### Task to carry out
When the line containing "Definition rectangle (x0" appears in the data below, begin copying there and stop only after the line containing "w' = result.".

Stored items
--- START ---

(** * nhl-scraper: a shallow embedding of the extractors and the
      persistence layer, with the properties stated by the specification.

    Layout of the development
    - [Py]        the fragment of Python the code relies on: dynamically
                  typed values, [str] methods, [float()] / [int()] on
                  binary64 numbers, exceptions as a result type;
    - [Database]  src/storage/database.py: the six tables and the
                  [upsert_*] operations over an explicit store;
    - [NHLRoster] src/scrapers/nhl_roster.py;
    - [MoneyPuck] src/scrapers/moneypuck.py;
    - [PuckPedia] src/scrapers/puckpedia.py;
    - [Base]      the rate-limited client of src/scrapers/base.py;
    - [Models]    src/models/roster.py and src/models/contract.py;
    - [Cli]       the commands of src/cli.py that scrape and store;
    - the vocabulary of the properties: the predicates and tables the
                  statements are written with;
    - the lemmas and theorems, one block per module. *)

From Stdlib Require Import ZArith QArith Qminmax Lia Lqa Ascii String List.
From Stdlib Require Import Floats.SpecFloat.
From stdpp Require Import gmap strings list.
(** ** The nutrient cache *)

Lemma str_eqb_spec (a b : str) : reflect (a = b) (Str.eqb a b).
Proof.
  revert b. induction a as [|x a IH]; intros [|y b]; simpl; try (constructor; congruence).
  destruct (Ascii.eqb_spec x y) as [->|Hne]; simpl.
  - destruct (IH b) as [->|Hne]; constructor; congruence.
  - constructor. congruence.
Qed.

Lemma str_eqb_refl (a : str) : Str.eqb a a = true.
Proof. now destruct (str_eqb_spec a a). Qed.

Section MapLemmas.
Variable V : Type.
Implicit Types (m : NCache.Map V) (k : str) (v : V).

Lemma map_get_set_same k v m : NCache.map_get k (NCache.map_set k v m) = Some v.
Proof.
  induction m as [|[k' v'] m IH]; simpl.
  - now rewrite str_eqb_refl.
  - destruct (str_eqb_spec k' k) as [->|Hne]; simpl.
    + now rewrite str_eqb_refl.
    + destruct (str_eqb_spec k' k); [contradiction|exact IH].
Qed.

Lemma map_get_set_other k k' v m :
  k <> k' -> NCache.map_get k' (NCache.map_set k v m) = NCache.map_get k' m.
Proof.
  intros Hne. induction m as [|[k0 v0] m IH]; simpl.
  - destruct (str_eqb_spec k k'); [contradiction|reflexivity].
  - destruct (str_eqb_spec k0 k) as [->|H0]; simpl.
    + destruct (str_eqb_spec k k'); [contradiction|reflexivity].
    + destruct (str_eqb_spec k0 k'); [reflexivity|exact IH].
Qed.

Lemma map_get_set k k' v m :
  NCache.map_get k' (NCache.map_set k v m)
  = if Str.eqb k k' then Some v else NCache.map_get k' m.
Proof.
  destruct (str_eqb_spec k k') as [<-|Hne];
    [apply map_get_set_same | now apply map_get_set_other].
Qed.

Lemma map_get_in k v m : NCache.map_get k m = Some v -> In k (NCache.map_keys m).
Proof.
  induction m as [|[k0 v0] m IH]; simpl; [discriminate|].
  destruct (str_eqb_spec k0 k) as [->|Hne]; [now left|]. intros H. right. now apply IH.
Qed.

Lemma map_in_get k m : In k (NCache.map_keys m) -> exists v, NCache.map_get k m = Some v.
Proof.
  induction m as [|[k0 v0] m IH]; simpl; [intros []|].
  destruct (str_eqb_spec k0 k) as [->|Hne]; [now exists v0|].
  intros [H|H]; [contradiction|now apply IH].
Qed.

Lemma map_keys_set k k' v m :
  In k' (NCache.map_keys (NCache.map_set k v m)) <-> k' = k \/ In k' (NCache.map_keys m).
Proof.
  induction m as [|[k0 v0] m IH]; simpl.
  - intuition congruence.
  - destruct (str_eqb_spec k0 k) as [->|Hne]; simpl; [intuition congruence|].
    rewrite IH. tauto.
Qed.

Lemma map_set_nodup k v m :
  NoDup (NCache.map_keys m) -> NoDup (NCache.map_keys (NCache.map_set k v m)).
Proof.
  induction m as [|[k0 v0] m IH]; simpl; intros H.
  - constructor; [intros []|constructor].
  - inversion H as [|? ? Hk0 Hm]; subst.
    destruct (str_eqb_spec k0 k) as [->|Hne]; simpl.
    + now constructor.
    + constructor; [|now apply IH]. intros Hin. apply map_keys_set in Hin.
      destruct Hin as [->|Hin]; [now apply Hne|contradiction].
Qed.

--- END ---
--- START ---

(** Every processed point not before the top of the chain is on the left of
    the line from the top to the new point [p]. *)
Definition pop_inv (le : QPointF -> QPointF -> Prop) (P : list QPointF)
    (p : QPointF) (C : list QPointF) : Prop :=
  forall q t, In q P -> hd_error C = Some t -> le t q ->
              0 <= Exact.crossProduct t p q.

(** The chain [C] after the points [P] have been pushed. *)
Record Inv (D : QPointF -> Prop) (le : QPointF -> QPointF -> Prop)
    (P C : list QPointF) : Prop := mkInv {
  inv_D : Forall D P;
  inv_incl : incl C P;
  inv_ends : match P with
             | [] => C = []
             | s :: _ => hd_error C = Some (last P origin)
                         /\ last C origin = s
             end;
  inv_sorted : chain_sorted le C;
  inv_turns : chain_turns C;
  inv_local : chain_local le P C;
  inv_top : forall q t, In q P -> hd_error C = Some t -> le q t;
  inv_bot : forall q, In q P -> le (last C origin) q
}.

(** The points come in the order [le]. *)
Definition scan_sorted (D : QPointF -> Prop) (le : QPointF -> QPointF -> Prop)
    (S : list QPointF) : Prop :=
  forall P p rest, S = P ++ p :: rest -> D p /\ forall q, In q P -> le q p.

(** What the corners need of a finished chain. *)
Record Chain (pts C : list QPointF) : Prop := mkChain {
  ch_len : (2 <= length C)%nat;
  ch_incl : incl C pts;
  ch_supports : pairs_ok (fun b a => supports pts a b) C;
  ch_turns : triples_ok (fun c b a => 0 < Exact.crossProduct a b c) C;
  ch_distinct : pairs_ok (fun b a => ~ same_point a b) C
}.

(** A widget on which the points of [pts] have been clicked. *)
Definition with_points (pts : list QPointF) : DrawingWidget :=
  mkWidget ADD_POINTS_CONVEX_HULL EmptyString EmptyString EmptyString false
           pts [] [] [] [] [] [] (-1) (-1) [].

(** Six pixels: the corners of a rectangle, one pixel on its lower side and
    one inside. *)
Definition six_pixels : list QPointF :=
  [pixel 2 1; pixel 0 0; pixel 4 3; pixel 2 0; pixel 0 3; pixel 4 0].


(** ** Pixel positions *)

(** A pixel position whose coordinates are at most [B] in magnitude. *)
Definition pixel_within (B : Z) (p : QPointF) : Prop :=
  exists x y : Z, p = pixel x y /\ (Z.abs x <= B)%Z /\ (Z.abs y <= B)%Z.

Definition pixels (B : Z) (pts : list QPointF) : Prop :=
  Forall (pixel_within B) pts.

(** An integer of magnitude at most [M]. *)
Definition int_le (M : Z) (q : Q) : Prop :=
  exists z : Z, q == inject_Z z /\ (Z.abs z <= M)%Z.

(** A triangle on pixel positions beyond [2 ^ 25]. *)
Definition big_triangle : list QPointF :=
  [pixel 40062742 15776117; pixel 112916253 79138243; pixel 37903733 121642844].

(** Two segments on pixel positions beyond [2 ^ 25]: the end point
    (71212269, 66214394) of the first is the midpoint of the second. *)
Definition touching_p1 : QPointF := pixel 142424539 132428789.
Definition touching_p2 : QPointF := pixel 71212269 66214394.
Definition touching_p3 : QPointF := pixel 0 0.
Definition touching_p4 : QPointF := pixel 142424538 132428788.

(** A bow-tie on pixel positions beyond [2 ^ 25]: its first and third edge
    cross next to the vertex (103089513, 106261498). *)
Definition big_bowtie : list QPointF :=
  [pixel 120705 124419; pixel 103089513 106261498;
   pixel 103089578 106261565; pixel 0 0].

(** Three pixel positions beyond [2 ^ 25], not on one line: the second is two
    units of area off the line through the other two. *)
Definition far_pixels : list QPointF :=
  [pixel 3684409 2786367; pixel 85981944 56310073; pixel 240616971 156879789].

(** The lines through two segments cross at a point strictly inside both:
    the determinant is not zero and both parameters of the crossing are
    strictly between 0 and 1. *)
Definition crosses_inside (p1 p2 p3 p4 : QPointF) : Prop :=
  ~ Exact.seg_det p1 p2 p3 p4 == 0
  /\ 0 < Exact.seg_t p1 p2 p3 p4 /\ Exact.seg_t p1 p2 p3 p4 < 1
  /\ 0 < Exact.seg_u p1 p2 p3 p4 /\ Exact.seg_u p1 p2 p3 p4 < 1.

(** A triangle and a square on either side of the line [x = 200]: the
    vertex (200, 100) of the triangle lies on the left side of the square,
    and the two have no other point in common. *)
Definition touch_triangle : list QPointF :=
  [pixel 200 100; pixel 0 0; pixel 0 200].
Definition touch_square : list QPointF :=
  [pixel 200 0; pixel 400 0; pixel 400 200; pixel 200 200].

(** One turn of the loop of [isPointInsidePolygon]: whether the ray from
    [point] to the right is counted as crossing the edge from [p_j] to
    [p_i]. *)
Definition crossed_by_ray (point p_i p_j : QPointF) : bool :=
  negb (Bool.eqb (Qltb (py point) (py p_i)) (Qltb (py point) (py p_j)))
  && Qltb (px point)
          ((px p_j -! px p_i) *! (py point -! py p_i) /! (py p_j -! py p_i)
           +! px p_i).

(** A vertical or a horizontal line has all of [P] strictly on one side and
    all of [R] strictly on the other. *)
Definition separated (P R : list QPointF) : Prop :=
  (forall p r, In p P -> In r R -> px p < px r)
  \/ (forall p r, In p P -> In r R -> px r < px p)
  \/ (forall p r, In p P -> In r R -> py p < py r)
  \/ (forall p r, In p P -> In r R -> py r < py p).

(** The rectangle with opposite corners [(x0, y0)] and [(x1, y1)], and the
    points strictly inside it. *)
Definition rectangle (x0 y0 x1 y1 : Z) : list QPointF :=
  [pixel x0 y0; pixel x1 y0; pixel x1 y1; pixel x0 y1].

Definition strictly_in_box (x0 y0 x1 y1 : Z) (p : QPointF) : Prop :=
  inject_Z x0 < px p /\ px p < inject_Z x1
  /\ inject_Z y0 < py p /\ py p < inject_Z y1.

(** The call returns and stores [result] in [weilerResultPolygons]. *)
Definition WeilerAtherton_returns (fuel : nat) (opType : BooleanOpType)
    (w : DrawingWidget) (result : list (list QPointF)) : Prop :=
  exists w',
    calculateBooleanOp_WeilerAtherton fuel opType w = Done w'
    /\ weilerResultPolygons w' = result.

--- END ---

### Problem solution
Definition rectangle (x0 y0 x1 y1 : Z) : list QPointF :=
  [pixel x0 y0; pixel x1 y0; pixel x1 y1; pixel x0 y1].

Definition strictly_in_box (x0 y0 x1 y1 : Z) (p : QPointF) : Prop :=
  inject_Z x0 < px p /\ px p < inject_Z x1
  /\ inject_Z y0 < py p /\ py p < inject_Z y1.

(** The call returns and stores [result] in [weilerResultPolygons]. *)
Definition WeilerAtherton_returns (fuel : nat) (opType : BooleanOpType)
    (w : DrawingWidget) (result : list (list QPointF)) : Prop :=
  exists w',
    calculateBooleanOp_WeilerAtherton fuel opType w = Done w'
    /\ weilerResultPolygons w' = result.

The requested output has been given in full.